De-Morgan’s Theorems
De-Morgan’s theorems are extremely useful in simplifying expressions in which a product or sum of variables is inverted. The two theorems are:
- (i) The first De-Morgan’s theorem may be stated as under:
When the OR sum of two variables is inverted, this is equal to inverting each variable individually and then ANDing these inverted variables i.e., \[\overline{(A + B)}=\overline{A} · \overline{B}\]
In this expression, \(A\) and \(B\) are the two variables. The L.H.S. is the complement of the OR sum of the two variables. The R.H.S. is the AND product of individual inverted variables.
- (ii) The second De-Morgan’s theorem may be stated as under:
When the AND product of two variables is inverted, this is equal to inverting each variable individually and then ORing them i.e., \[\overline{(AB)}= \overline{A} + \overline{B}\] In this expression, \(A\) and \(B\) are the two variables. The L.H.S. is the complement of the AND product of the two variables. The R.H.S. is the OR sum of the individual inverted variables.
Operator Precedence
The operator precedence for evaluating a Boolean expression is
- (1) parenthesis
- (2) NOT
- (3) AND and
- (4) OR.
In other words, the expression inside the parentheses must be evaluated before all other operations. The next operation that holds precedence is the complement, then follows the AND, and finally the OR.
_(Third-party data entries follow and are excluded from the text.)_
(** * Solace ClusterManager provider: the fake MissionControl server and
      the provider configuration

    A shallow embedding of [internal/fakeserver/fakeserver.go] and of the
    [Configure] method of [internal/provider/provider.go].

    Conventions of the embedding:
    - the object store [svr.objects : map[string]ServiceInfo] is a
      [gmap string ServiceInfo];
    - a handler is a computation in a small state-and-panic monad over the
      store and the [http.ResponseWriter] of the request.  A failed Go type
      assertion [x.(T)] is a panic; the effects made before it persist;
    - [time.Now()] and [uuid.New()] are readings of the outside world: each
      call is an explicit argument of the handler, in program order;
    - functions of other packages ([json.Unmarshal], [time.ParseDuration],
      the float to [int32] conversion, the generated API client
      constructor) are fields of a class of externals;
    - requests are served one after the other, as the specification
      assumes of the callers;
    - [log.Printf] has no effect on the store or on the response and is
      left out, and with it the [debug] flag. *)

From Stdlib Require Import ZArith Lia String Ascii.
From Stdlib Require Import SpecFloat.
From stdpp Require Import gmap strings list fin_maps.

Local Open Scope string_scope.
Set Warnings "-register-all".

(** ** Package [time] *)

(** An instant, in nanoseconds on the clock the process reads; the zero
    value [time.Time{}] is instant [0]. *)
Definition Time : Type := Z.

(** A [time.Duration]: a signed 64-bit count of nanoseconds. *)
Definition Duration : Type := Z.

Definition minDuration : Duration := (- 2 ^ 63)%Z.
Definition maxDuration : Duration := (2 ^ 63 - 1)%Z.
Definition Second : Duration := 1000000000%Z.

(** [t.Sub(u)]: the difference, saturated to the range of [Duration]. *)
Definition time_Sub (t u : Time) : Duration :=
  if (maxDuration <? t - u)%Z then maxDuration
  else if (t - u <? minDuration)%Z then minDuration
  else (t - u)%Z.

(** [time.Since(t)] is [time.Now().Sub(t)]; [now] is that reading. *)
Definition time_Since (now t : Time) : Duration := time_Sub now t.

(** [d.Seconds() > n] for a whole number [n] of seconds.  [Seconds] is
    [float64(d / Second) + float64(d % Second) / 1e9]; for the threshold
    used by the server (5.0) that floating point value exceeds the
    threshold exactly when [d] exceeds [n] seconds in nanoseconds. *)
Definition Seconds_gt (d : Duration) (n : Z) : bool := (n * Second <? d)%Z.

(** ** Decoded JSON: what [json.Unmarshal] stores in an [interface{}] *)

Inductive iface : Type :=
| INil                                  (* nil: JSON null, or a missing key *)
| IBool (b : bool)
| IFloat64 (x : spec_float)             (* every JSON number *)
| IString (s : string)
| IArray (l : list iface)
| IMap (m : list (string * iface)).

(** [jObj[k]] on a [map[string]interface{}]: nil when the key is missing
    (also on a nil map). *)
Definition index (jObj : gmap string iface) (k : string) : iface :=
  default INil (jObj !! k).

(** ** Values handed to [json.Marshal] *)

Inductive json : Type :=
| JString (s : string)
| JInt32 (n : Z)
| JTime (t : Time)                      (* the string t.Format(time.RFC3339) *)
| JArray (l : list json)
| JObject (fields : list (string * json)).

Fixpoint assoc (k : string) (fields : list (string * json)) : option json :=
  match fields with
  | [] => None
  | (k', v) :: rest => if String.eqb k k' then Some v else assoc k rest
  end.

(** Member [k] of an object, element [0] of an array. *)
Definition jfield (k : string) (j : json) : option json :=
  match j with JObject fields => assoc k fields | _ => None end.

Definition jfirst (j : json) : option json :=
  match j with JArray (x :: _) => Some x | _ => None end.

(** Follow a path of member names from [j]. *)
Fixpoint jpath (ks : list string) (j : json) : option json :=
  match ks with
  | [] => Some j
  | k :: rest => match jfield k j with Some v => jpath rest v | None => None end
  end.

(** ** Functions of other packages *)

Class Externals : Type := {
  (** [json.Unmarshal(body, &jObj)] into a [map[string]interface{}]:
      [None] is a non-nil error. *)
  json_Unmarshal : string -> option (gmap string iface);
  (** The conversion [int32(x)] of a [float64]. *)
  int32_of_float64 : spec_float -> Z;
}.

Module Fakeserver.

(** ** The data model *)

Record ServiceInfo : Type := mkServiceInfo {
  ID : string;
  ServiceClassId : string;
  DatacenterId : string;
  Name : string;
  State : string;
  MsgVpnName : string;
  EventBrokerVersion : string;
  CustomRouterName : string;
  ClusterName : string;
  MaxSpoolUsage : Z;
  Created : Time;
  Updated : Time;
  ClientUsername : string;
  ClientPassword : string;
}.

Definition set_Name (v : string) (s : ServiceInfo) : ServiceInfo :=
  mkServiceInfo (ID s) (ServiceClassId s) (DatacenterId s) v (State s)
    (MsgVpnName s) (EventBrokerVersion s) (CustomRouterName s) (ClusterName s)
    (MaxSpoolUsage s) (Created s) (Updated s) (ClientUsername s)
    (ClientPassword s).

Definition set_State (v : string) (s : ServiceInfo) : ServiceInfo :=
  mkServiceInfo (ID s) (ServiceClassId s) (DatacenterId s) (Name s) v
    (MsgVpnName s) (EventBrokerVersion s) (CustomRouterName s) (ClusterName s)
    (MaxSpoolUsage s) (Created s) (Updated s) (ClientUsername s)
    (ClientPassword s).

Definition set_Updated (v : Time) (s : ServiceInfo) : ServiceInfo :=
  mkServiceInfo (ID s) (ServiceClassId s) (DatacenterId s) (Name s) (State s)
    (MsgVpnName s) (EventBrokerVersion s) (CustomRouterName s) (ClusterName s)
    (MaxSpoolUsage s) (Created s) v (ClientUsername s) (ClientPassword s).

(** What a handler wrote with [w.Write]: the text of [http.Error], or the
    bytes [json.Marshal] made of a value.  [json.Marshal] returns no error
    on the values built here (maps of strings and [int32]), so the error
    branches after it are never taken. *)
Inductive Payload : Type :=
| PText (s : string)
| PJson (j : json).

(** The [http.ResponseWriter] of one request. *)
Record ResponseWriter : Type := mkWriter {
  w_header : list (string * string);
  w_code : option Z;
  w_body : list Payload;
}.

Definition new_writer : ResponseWriter := mkWriter [] None [].

(** The store together with the writer of the request being served. *)
Record World : Type := mkWorld {
  objects : gmap string ServiceInfo;
  w : ResponseWriter;
}.

(** ** The handler monad *)

Inductive result (A : Type) : Type :=
| Ok (a : A)
| Panic.
Arguments Ok {A} a.
Arguments Panic {A}.

Definition M (A : Type) : Type := World -> result A * World.

Definition ret {A} (a : A) : M A := fun σ => (Ok a, σ).

Definition bind {A B} (m : M A) (k : A -> M B) : M B :=
  fun σ => match m σ with
           | (Ok a, σ') => k a σ'
           | (Panic, σ') => (Panic, σ')
           end.

Definition panic {A} : M A := fun σ => (Panic, σ).

#[export] Instance M_ret : MRet M := @ret.
#[export] Instance M_bind : MBind M := fun A B k m => bind m k.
For example, consider the Boolean expression : \(A + \overline{B}.(C + D)\)
The sequence of operations will be :
- (i) The expression inside the parentheses (i.e. \(C + D\)) will be evaluated first.
- (ii) Then \(B\) will be evaluated.
- (iii) Then the results of the two (i.e. \(B\) and \(C + D\)) will be ANDed.
- (iv) Finally, the result of the product will be ORed with \(A\).